### [PROBLEM TO SOLVE]
I need all of the entries printed exactly.

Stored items
# # # #
Section Script.

(** [bytes.decode('utf-8', errors='replace')]: the codec's total decoder,
    which puts U+FFFD where the bytes are not UTF-8. *)
Variable decode_utf8_replace : string → string.

Definition print_report (kernel_hash : string)
    (distro_name distro_version : option string) (version_data : string)
  : io unit :=
  do _ <- print "=== KernelCare Compatibility Report ===";
  do _ <- print ("Kernel Hash: " +:+ kernel_hash);
  do _ <- print ("Distribution: " +:+ or_unknown distro_name);
  do _ <- print ("Version: " +:+ or_unknown distro_version);
  do _ <- print ("Kernel: " +:+ strip (decode_utf8_replace version_data));
  print "=====================================".

Definition main (w : env) : io Z :=
  let silent := silent_flag (argv w) in
  let report := report_flag (argv w) in
  do vz <- inside_vz_container (fs w);
  do in_container <- (if vz then ret true else inside_lxc_container (fs w));
  if in_container then
    do _ <- myprint silent "UNSUPPORTED; INSIDE CONTAINER"; ret 2
  else
    do version_data <-
      try_except (open_read_bytes (fs w) "/proc/version")
        (λ e, if isinstance_OSError e then ret "" else raise e);
    let kernel_hash := get_kernel_hash_from_data version_data in
    do distro <- get_distro_info (fs w);
    let distro_name := distro.1 in
    let distro_version := distro.2 in
    do _ <-
      (if report
       then print_report kernel_hash distro_name distro_version version_data
       else ret tt);
    try_except
      (do compat <- is_compat w kernel_hash;
       if compat then
         do _ <- myprint silent "COMPATIBLE"; ret 0
       else if match distro_name with
               | Some name => truthy name && is_distro_supported name
               | None => false
               end
       then
         do _ <- myprint silent "NEEDS REVIEW";
         do _ <- myprint silent message_supported;
         ret 1
       else
         do _ <- myprint silent "NEEDS REVIEW";
         do _ <- myprint silent message_generic;
         ret 1)
      (λ e, match e with
            | HTTPError code _ =>
                do _ <- myprint silent ("CONNECTION ERROR; HTTP " +:+ format_d code);
                ret 3
            | URLError reason =>
                do _ <- myprint silent ("CONNECTION ERROR; " +:+ reason);
                ret 3
            | OSError _ =>
                do _ <- myprint silent ("SYSTEM ERROR; " +:+ str_exn e);
                ret 4
            | OtherException _ =>
                do _ <- myprint silent ("UNEXPECTED ERROR; " +:+ str_exn e);
                ret 5
            end).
# # # #
### [ANSWER BOX]
Section Script.

(** [bytes.decode('utf-8', errors='replace')]: the codec's total decoder,
    which puts U+FFFD where the bytes are not UTF-8. *)
Variable decode_utf8_replace : string → string.

Definition print_report (kernel_hash : string)
    (distro_name distro_version : option string) (version_data : string)
  : io unit :=
  do _ <- print "=== KernelCare Compatibility Report ===";
  do _ <- print ("Kernel Hash: " +:+ kernel_hash);
  do _ <- print ("Distribution: " +:+ or_unknown distro_name);
  do _ <- print ("Version: " +:+ or_unknown distro_version);
  do _ <- print ("Kernel: " +:+ strip (decode_utf8_replace version_data));
  print "=====================================".

Definition main (w : env) : io Z :=
  let silent := silent_flag (argv w) in
  let report := report_flag (argv w) in
  do vz <- inside_vz_container (fs w);
  do in_container <- (if vz then ret true else inside_lxc_container (fs w));
  if in_container then
    do _ <- myprint silent "UNSUPPORTED; INSIDE CONTAINER"; ret 2
  else
    do version_data <-
      try_except (open_read_bytes (fs w) "/proc/version")
        (λ e, if isinstance_OSError e then ret "" else raise e);
    let kernel_hash := get_kernel_hash_from_data version_data in
    do distro <- get_distro_info (fs w);
    let distro_name := distro.1 in
    let distro_version := distro.2 in
    do _ <-
      (if report
       then print_report kernel_hash distro_name distro_version version_data
       else ret tt);
    try_except
      (do compat <- is_compat w kernel_hash;
       if compat then
         do _ <- myprint silent "COMPATIBLE"; ret 0
       else if match distro_name with
               | Some name => truthy name && is_distro_supported name
               | None => false
               end
       then
         do _ <- myprint silent "NEEDS REVIEW";
         do _ <- myprint silent message_supported;
         ret 1
       else
         do _ <- myprint silent "NEEDS REVIEW";
         do _ <- myprint silent message_generic;
         ret 1)
      (λ e, match e with
            | HTTPError code _ =>
                do _ <- myprint silent ("CONNECTION ERROR; HTTP " +:+ format_d code);
                ret 3
            | URLError reason =>
                do _ <- myprint silent ("CONNECTION ERROR; " +:+ reason);
                ret 3
            | OSError _ =>
                do _ <- myprint silent ("SYSTEM ERROR; " +:+ str_exn e);
                ret 4
            | OtherException _ =>
                do _ <- myprint silent ("UNEXPECTED ERROR; " +:+ str_exn e);
                ret 5
            end).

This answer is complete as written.